Allerdings gibt es keine einhellige Meinung in der Wissenschaftsgemeinde, welche Eigenschaften ein Geschmackssinn genau erfüllen muss, um als solcher benannt zu werden. Darauf weist Mattes bei Kritik an seinen Schlussfolgerungen hin. Er gibt jedoch zu, dass es noch mehr Studien mit mehr Testpersonen geben müsse, um seine Ergebnisse zu untermauern und die Frage endgültig zu klären. Derzeit werden von seiner Arbeitsgruppe Daten von Tausenden von Probanden ausgewertet. Ein wichtiger Hinweis, dass Fett eigene Geschmacksnoten aufweist, lieferte eine Studie aus dem vergangenen Jahr, die Meyerhof selbst gemeinsam mit Forschern der TU München durchgeführt hatte. Sie wiesen darin nach, dass es Fett spaltende Enzyme in Speicheldrüsen der menschlichen Zunge gibt. Diese Lipasen arbeiten vermutlich so schnell, dass der Triglyzeridverbund vor Ort aufgelöst wird und die Fettsäuren als freie Moleküle von den Rezeptoren erkannt werden könnten. "Die Studie weist das Vorkommen dieser Enzyme in direkter Nähe zu den Geschmacksknospen nach und liefert damit weitere Indizien, dass Menschen Fette geschmacklich wahrnehmen können", schrieben die Studienautoren damals.

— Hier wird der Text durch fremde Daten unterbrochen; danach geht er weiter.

(** * VSFSck: a shallow embedding of the VSFS consistency checker

    The development follows [vsfsck.c].  The file-system image is the byte
    buffer [fs_image]; the typed overlays of the C program ([superblock],
    [inode_bitmap], [data_bitmap], [inode_table] and the indirect-block
    arrays) are all views into that one buffer, so every read and write
    below goes through byte offsets of the same list. *)

From Stdlib Require Import ZArith Lia Bool String.
From Stdlib Require Import Init.Byte.
From Stdlib Require Strings.Byte.
From stdpp Require Import base list.

Local Open Scope Z_scope.

(** ** Constants of the VSFS layout *)

Definition BLOCK_SIZE : Z := 4096.
Definition TOTAL_BLOCKS : Z := 64.
Definition MAGIC_BYTES : Z := 0xD34D.
Definition INODE_SIZE : Z := 256.
Definition INODE_COUNT : Z := 80.

Definition SUPERBLOCK_NUM : Z := 0.
Definition INODE_BITMAP_BLOCK_NUM : Z := 1.
Definition DATA_BITMAP_BLOCK_NUM : Z := 2.
Definition INODE_TABLE_START_BLOCK_NUM : Z := 3.
Definition INODE_TABLE_BLOCKS : Z := 5.
Definition DATA_BLOCK_START_NUM : Z := 8.
Definition DATA_BLOCKS_COUNT : Z := 56.

(** [TOTAL_BLOCKS * BLOCK_SIZE], the only image size [main] accepts. *)
Definition IMAGE_SIZE : Z := TOTAL_BLOCKS * BLOCK_SIZE.

(** [BLOCK_SIZE / sizeof(uint32_t)], the number of entries of an indirect
    block. *)
Definition ENTRIES_PER_BLOCK : Z := BLOCK_SIZE / 4.

(** [sizeof(inode_t)]: fourteen [uint32_t] fields and [reserved[156]].
    This is the stride of [inode_table[i]]; it is not [INODE_SIZE]. *)
Definition SIZEOF_INODE : Z := 14 * 4 + 156.

(** ** Bytes and fixed-width integers *)

Definition byte_val (b : byte) : Z := Z.of_N (Byte.to_N b).

(** Storing an [int] into a [uint8_t] keeps the low eight bits. *)
Definition byte_of_Z (z : Z) : byte :=
  match Byte.of_N (Z.to_N (z mod 256)) with
  | Some b => b
  | None => x00
  end.

(** Conversion of a [uint32_t] to [int], as done when a block number is
    passed to [get_block]. *)
Definition to_int32 (v : Z) : Z :=
  if v mod 2^32 <? 2^31 then v mod 2^32 else v mod 2^32 - 2^32.

(** ** The image buffer *)

Abbreviation image := (list byte).

Definition byte_at (img : image) (off : Z) : byte :=
  if off <? 0 then x00 else default x00 (img !! Z.to_nat off).

Definition set_byte (img : image) (off : Z) (b : byte) : image :=
  if off <? 0 then img else <[Z.to_nat off := b]> img.

Definition image_len (img : image) : Z := Z.of_nat (length img).

(** Little-endian loads and stores of the widths the structures use. *)
Definition load8 (img : image) (off : Z) : Z := byte_val (byte_at img off).

Definition store8 (img : image) (off : Z) (v : Z) : image :=
  set_byte img off (byte_of_Z v).

Definition load16 (img : image) (off : Z) : Z :=
  load8 img off + 2^8 * load8 img (off + 1).

Definition store16 (img : image) (off : Z) (v : Z) : image :=
  store8 (store8 img off v) (off + 1) (v / 2^8).

Definition load32 (img : image) (off : Z) : Z :=
  load8 img off + 2^8 * load8 img (off + 1)
  + 2^16 * load8 img (off + 2) + 2^24 * load8 img (off + 3).

Definition store32 (img : image) (off : Z) (v : Z) : image :=
  store8 (store8 (store8 (store8 img off v) (off + 1) (v / 2^8))
            (off + 2) (v / 2^16)) (off + 3) (v / 2^24).

(** ** Helper functions of the checker *)

(** [get_block]: the byte offset of a block inside the buffer, [None] for
    the NULL result. *)
Definition get_block (block_num : Z) : option Z :=
  if (block_num <? 0) || (block_num >=? TOTAL_BLOCKS) then None
  else Some (block_num * BLOCK_SIZE).

(** A bitmap is given by the byte offset of its block. *)
Definition is_bit_set (img : image) (bitmap : Z) (bit_num : Z) : bool :=
  let byte_num := Z.quot bit_num 8 in
  let bit_off := Z.rem bit_num 8 in
  negb (Z.land (load8 img (bitmap + byte_num)) (Z.shiftl 1 bit_off) =? 0).

Definition set_bit (img : image) (bitmap : Z) (bit_num : Z) : image :=
  let byte_num := Z.quot bit_num 8 in
  let bit_off := Z.rem bit_num 8 in
  store8 img (bitmap + byte_num)
    (Z.lor (load8 img (bitmap + byte_num)) (Z.shiftl 1 bit_off)).

Definition clear_bit (img : image) (bitmap : Z) (bit_num : Z) : image :=
  let byte_num := Z.quot bit_num 8 in
  let bit_off := Z.rem bit_num 8 in
  store8 img (bitmap + byte_num)
    (Z.land (load8 img (bitmap + byte_num)) (Z.lnot (Z.shiftl 1 bit_off))).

Menschen könnten trainiert werden, Fett besser zu schmecken
Doch warum ist es überhaupt wichtig, im Detail zu verstehen, wie wir Fett schmecken? Fetthaltige Lebensmittel stehen im Ruf, dick zu machen. "Schließlich weisen sie mit neun Kalorien pro Gramm Fett die höchste Kalorienzahl auf", sagt Preißl. Kohlenhydrate und Eiweiße liefern nur vier Kilokalorien pro Gramm Nährstoff. Zudem kommt Fett in vielen Lebensmitteln vor. Die Forscher hoffen daher mit dem Verständnis, warum genau Pommes und Co so gut ankommen, den steigenden Übergewichtsraten Paroli zu bieten. So zeigten Experimente, dass die Geschmacksrezeptoren eines Menschen abhängig von dessen genetischer Ausstattung sehr unterschiedlich auf Reize reagieren. Menschen, die Fett im Essen kaum bemerken, konsumieren größere Kalorienmengen als Fettsensibelchen, die in Schmalzbrot, Bratenkruste und Pommes auch schnell die ranzigen, unangenehmen Töne wahrnehmen. Letztere sind auch tatsächlich schlanker. "Zwar gibt es keinen Beweis, dass hier eine Kausalkette besteht, aber trotzdem sind dies Hinweise auf einen Zusammenhang zwischen genetischer Variabilität der Rezeptoren und verschiedenen Krankheiten", schreibt Mattes. Erste Experimente zeigten, dass wenig sensible Probanden trainiert werden können, Fette stärker zu schmecken.
Wäre Fett als sechster Geschmackssinn anerkannt, könnte man Lebensmittel entwickeln, die auch mit weniger Fett gut munden. Denn bislang werden fettreduzierte Lebensmittel vor allem so designt, dass sie ein cremiges Mundgefühl imitieren. Aber wenn auch Fett selbst nach etwas schmeckt, dann könnte das erklären, warum Lightprodukte oft bei den Verbrauchern wenig Anklang finden.